** Opening Data for analysis block **

(** A file read within a room is the file, even one that holds the frame's own lines,
    as long as it does not hold the begin line among its first [room] bytes nor the end
    line among its last [room] bytes, and what printed around the frame fits the room. *)
Theorem CutBytesWithin_file (label nonce : string) (f : Frame) (noise file trailing : string) (room : nat) (truncated : bool)
    (Hf : FrameOf label nonce = Some f) (Hr : (0 < room)%nat)
    (Hn : (String.length noise <= room)%nat) (Ht : (String.length trailing <= room)%nat)
    (Hb : has_line (take_bytes room file) (f_begin f) = false)
    (He : has_line (drop_bytes (String.length file - room) file) (f_end f) = false)
    (Htr : has_line trailing (f_begin f) = false) :
  CutBytesWithin f (noise +:+ line (f_begin f) +:+ file +:+ line (f_end f) +:+ trailing) truncated room
    = (file, true, false).
Proof.
  apply FrameOf_ok in Hf. unfold CutBytesWithin.
  by rewrite cutFrame_parts, within_begin, within_end, take_bytes_append.
Qed.

Lemma CutBytesWithin_file_witness :
  exists f, FrameOf "read" "0123456789abcdef" = Some f /\
    let pad := "0123456789012345678901234567890123456789" in
    let file := pad +:+ line (f_begin f) +:+ "middle" +:+ line (f_end f) +:+ pad in
    CutBytesWithin f ("banner" +:+ line (f_begin f) +:+ file +:+ line (f_end f) +:+ "trap") false 40 = (file, true, false).
Proof.
  exists (MkFrame "map-read-begin-0123456789abcdef" "map-read-end-0123456789abcdef").
  split; [vm_compute; reflexivity|]. intros pad file.
  apply (CutBytesWithin_file "read" "0123456789abcdef");
    [vm_compute; reflexivity|vm_compute; lia..|vm_compute; reflexivity|vm_compute; reflexivity|vm_compute; reflexivity].
Defined.

(** [l] stands as a line of its own at one place of [s] at most. *)
Definition once (s l : string) : Prop :=
  forall a r a' r', s = a +:+ line l +:+ r -> s = a' +:+ line l +:+ r' -> String.length a = String.length a'.

Lemma LastIndex_once s l a r : once s l -> s = a +:+ line l +:+ r -> LastIndex s (line l) = Some (String.length a).
Proof.
  intros Ho ->. apply LastIndex_at. intros a' b' H. by rewrite (Ho _ _ _ _ H eq_refl).
Qed.

Lemma Index_once s l a r : once s l -> s = a +:+ line l +:+ r -> Index s (line l) = Some (String.length a).
Proof.
  intros Ho ->. apply Index_at. intros a' b' H. by rewrite (Ho _ _ _ _ H eq_refl).
Qed.

Lemma once_suffix s l n : once s l -> once (drop_bytes n s) l.
Proof.
  intros Ho a r a' r' H H'.
  specialize (Ho (take_bytes n s +:+ a) r (take_bytes n s +:+ a') r').
  rewrite !append_assoc, <- H, <- H', take_drop_bytes in Ho. specialize (Ho eq_refl eq_refl).
  rewrite !length_append in Ho. lia.
Qed.

Lemma after_begin_suffix f s room rest : after_begin f s room = Some rest -> exists n, rest = drop_bytes n s.
Proof.
  unfold after_begin. repeat case_match; intros [= <-]; eauto.
Qed.

(** On a stream that holds each of the frame's lines once at most, the room is only
    a way to find them sooner: [CutBytesWithin] answers as [CutBytes] does, for every
    room and whether or not the cap cut the stream. *)
Theorem CutBytesWithin_CutBytes (f : Frame) (s : string) (truncated : bool) (room : nat)
    (Hb : once s (f_begin f)) (He : once s (f_end f)) :
  CutBytesWithin f s truncated room = CutBytes f s truncated.
Proof.
  unfold CutBytesWithin, CutBytes. rewrite !cutFrame_parts.
  assert (Hab : after_begin f s room = after_begin f s 0).
  { unfold after_begin. rewrite Nat.ltb_irrefl, (take_bytes_all (String.length s)), Nat.ltb_irrefl by lia.
    set (head := if (0 <? room)%nat then _ else _).
    destruct (LastIndex (take_bytes head s) _) as [i|] eqn:E.
    - apply LastIndex_Some in E as (a & b & Hab & <- & _).
      rewrite (LastIndex_once s _ a (b +:+ drop_bytes head s)); [done..|].
      rewrite <- (take_drop_bytes head s) at 1. by rewrite Hab, !append_assoc.
    - destruct (head <? String.length s)%nat eqn:Hh; [by destruct (LastIndex s _)|].
      apply Nat.ltb_ge in Hh. rewrite take_bytes_all in E by done. by rewrite E. }
  rewrite Hab. destruct (after_begin f s 0) as [rest|] eqn:Er; [|done].
  assert (Hea : end_at f rest room = end_at f rest 0); [|by rewrite Hea].
  apply after_begin_suffix in Er as [n ->]. apply (once_suffix _ _ n) in He. revert He.
  generalize (drop_bytes n s). clear. intros rest He. unfold end_at. rewrite Nat.ltb_irrefl. cbn [andb].
  destruct ((0 <? room) && _)%nat; [|done]. set (from := (_ - _ - _)%nat).
  destruct (Index (drop_bytes from rest) _) as [k|] eqn:E; [|done].
  apply Index_Some in E as (a & b & Hab & <- & _). cbn [fmap option_fmap option_map].
  rewrite (Index_once rest _ (take_bytes from rest +:+ a) b); [|done|].
  - rewrite length_append, length_take_bytes. f_equal.
    assert (from <= String.length rest)%nat; [unfold from; lia|lia].
  - rewrite append_assoc, <- Hab. by rewrite take_drop_bytes.
Qed.

(** ** When the status answers *)

(** The stream carries a frame whole. *)
Definition whole (f : Frame) (s : string) (truncated : bool) : Prop :=
  exists text, Frame.Cut f s truncated = (text, true, false).

Lemma no_end_not_whole f s truncated :
  frame_ok f -> Contains s (take_bytes (trusted f) (line (f_end f))) = false -> ~ whole f s truncated.
Proof.
  intros Hok Hn [text H]. unfold Frame.Cut in H. rewrite cutFrame_parts in H.
  destruct (after_begin f s 0) as [rest|] eqn:Er; [|done].
  assert (Hnr : Contains rest (take_bytes (trusted f) (line (f_end f))) = false).
  { apply after_begin_suffix in Er as [n ->]. destruct (Contains (drop_bytes n s) _) eqn:E; [|done].
    apply Contains_spec in E as (a & b & E).
    assert (Hc : Contains s (take_bytes (trusted f) (line (f_end f))) = true); [|congruence].
    apply Contains_spec. exists (take_bytes n s +:+ a), b.
    by rewrite append_assoc, <- E, take_drop_bytes. }
  unfold end_at in H. rewrite Nat.ltb_irrefl in H. cbn [andb] in H.
  destruct (Index rest _) as [j|] eqn:Ej.
  - apply Index_Some in Ej as (a & b & -> & _).
    assert (Hc : Contains (a +:+ line (f_end f) +:+ b) (take_bytes (trusted f) (line (f_end f))) = true); [|congruence].
    apply Contains_spec. exists a, (drop_bytes (trusted f) (line (f_end f)) +:+ b).
    rewrite <- (append_assoc (take_bytes _ _)), take_drop_bytes. done.
  - destruct truncated; cbn [negb] in H; [|done].
    destruct (cut_tail_text f rest Hok Hnr) as (got & lost & Hg & _). congruence.
Qed.

Lemma Answer_iff f what res :
  (Answer f what res).2 = None <->
    whole f (Stdout res) (StdoutTruncated res) \/ whole f (Stderr res) (StderrTruncated res).
Proof.
  unfold Answer, UnframeStatus, Unframe, whole.
  destruct (Frame.Cut f (Stdout res) _) as [[out framed] short] eqn:Eo.
  destruct (Frame.Cut f (Stderr res) _) as [[msg mframed] mshort] eqn:Em.
  destruct framed, short, mframed, mshort; cbn; split;
    try (intros [[? ?]|[? ?]]; congruence); try done; intros _;
    first [left; by eexists|right; by eexists].
Qed.

(** A run's exit status is taken for the script's exactly when one of its streams
    carries the frame whole, the end line included; so a run whose streams never got 8
    nonce digits into an end line (a shell killed before [close_frame], an image's startup
    that exited on its own, a transport that lost the tail) has no answer whatever status
    it ended with.  The status and the deadline flag are never changed, and where there is
    no answer the result is what the sandbox reported and the reason is [Unanswered]'s. *)
Theorem Answer_status (label nonce : string) (f : Frame) (what : string) (res : ExecResult)
    (Hf : FrameOf label nonce = Some f) :
  let '(out, err) := Answer f what res in
  (err = None <-> whole f (Stdout res) (StdoutTruncated res) \/ whole f (Stderr res) (StderrTruncated res)) /\
  (Contains (Stdout res) (take_bytes (trusted f) (line (f_end f))) = false ->
   Contains (Stderr res) (take_bytes (trusted f) (line (f_end f))) = false -> err = Some (Unanswered f what res)) /\
  ExitCode out = ExitCode res /\ TimedOut out = TimedOut res /\
  (err <> None -> out = res).
Proof.
  apply FrameOf_ok in Hf. pose proof (Answer_iff f what res) as Hiff.
  destruct (Answer f what res) as [out err] eqn:Ea. cbn [snd] in Hiff.
  assert (Hshape : err = None \/ (err = Some (Unanswered f what res) /\ out = res)).
  { unfold Answer in Ea. destruct (UnframeStatus f res) as [o []]; simplify_eq; auto. }
  split; [done|]. split.
  { intros Ho He. destruct Hshape as [->|[-> _]]; [|done].
    destruct (proj1 Hiff eq_refl) as [H|H]; by apply no_end_not_whole in H. }
  assert (Hkeep : ExitCode out = ExitCode res /\ TimedOut out = TimedOut res);
    [|destruct Hkeep; split_and!; [done..|intros Hne; by destruct Hshape as [->|[_ ->]]]].
  revert Ea. clear. unfold Answer, UnframeStatus, Unframe.
  repeat case_match; intros [= <- _]; simplify_eq/=; done.
Qed.

Lemma Answer_status_witness :
  exists f, FrameOf "probe" "0123456789abcdef" = Some f /\
    let res := MkExecResult ("motd" +:+ nl) EmptyString 3 false false false in
    Answer f "the probe" res = (res, Some (StartupExitError "the probe" 3)) /\
    Contains (Stdout res) (take_bytes (trusted f) (line (f_end f))) = false.
Proof.
  exists (MkFrame "map-probe-begin-0123456789abcdef" "map-probe-end-0123456789abcdef").
  split; [vm_compute; reflexivity|]. intros res.
  pose proof (Answer_status "probe" "0123456789abcdef"
    (MkFrame "map-probe-begin-0123456789abcdef" "map-probe-end-0123456789abcdef") "the probe" res) as H.
  specialize (H ltac:(vm_compute; reflexivity)).
  split; [|vm_compute; reflexivity].
  destruct (Answer _ _ _) as [out err]. destruct H as (_ & Hn & _ & _ & Hr).
  rewrite Hn in Hr by (vm_compute; reflexivity). rewrite Hr by done. rewrite Hn by (vm_compute; reflexivity).
  vm_compute. reflexivity.
Defined.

** Closing Data for analysis block **

### [Exercise prompt]
Reproduce verbatim the lines above, from the line with "- rewrite length_append, length_take_bytes." through the line with "frame_ok f ->".

### [Completed task]
  - rewrite length_append, length_take_bytes. f_equal.
    assert (from <= String.length rest)%nat; [unfold from; lia|lia].
  - rewrite append_assoc, <- Hab. by rewrite take_drop_bytes.
Qed.

(** ** When the status answers *)

(** The stream carries a frame whole. *)
Definition whole (f : Frame) (s : string) (truncated : bool) : Prop :=
  exists text, Frame.Cut f s truncated = (text, true, false).

Lemma no_end_not_whole f s truncated :
  frame_ok f -> Contains s (take_bytes (trusted f) (line (f_end f))) = false -> ~ whole f s truncated.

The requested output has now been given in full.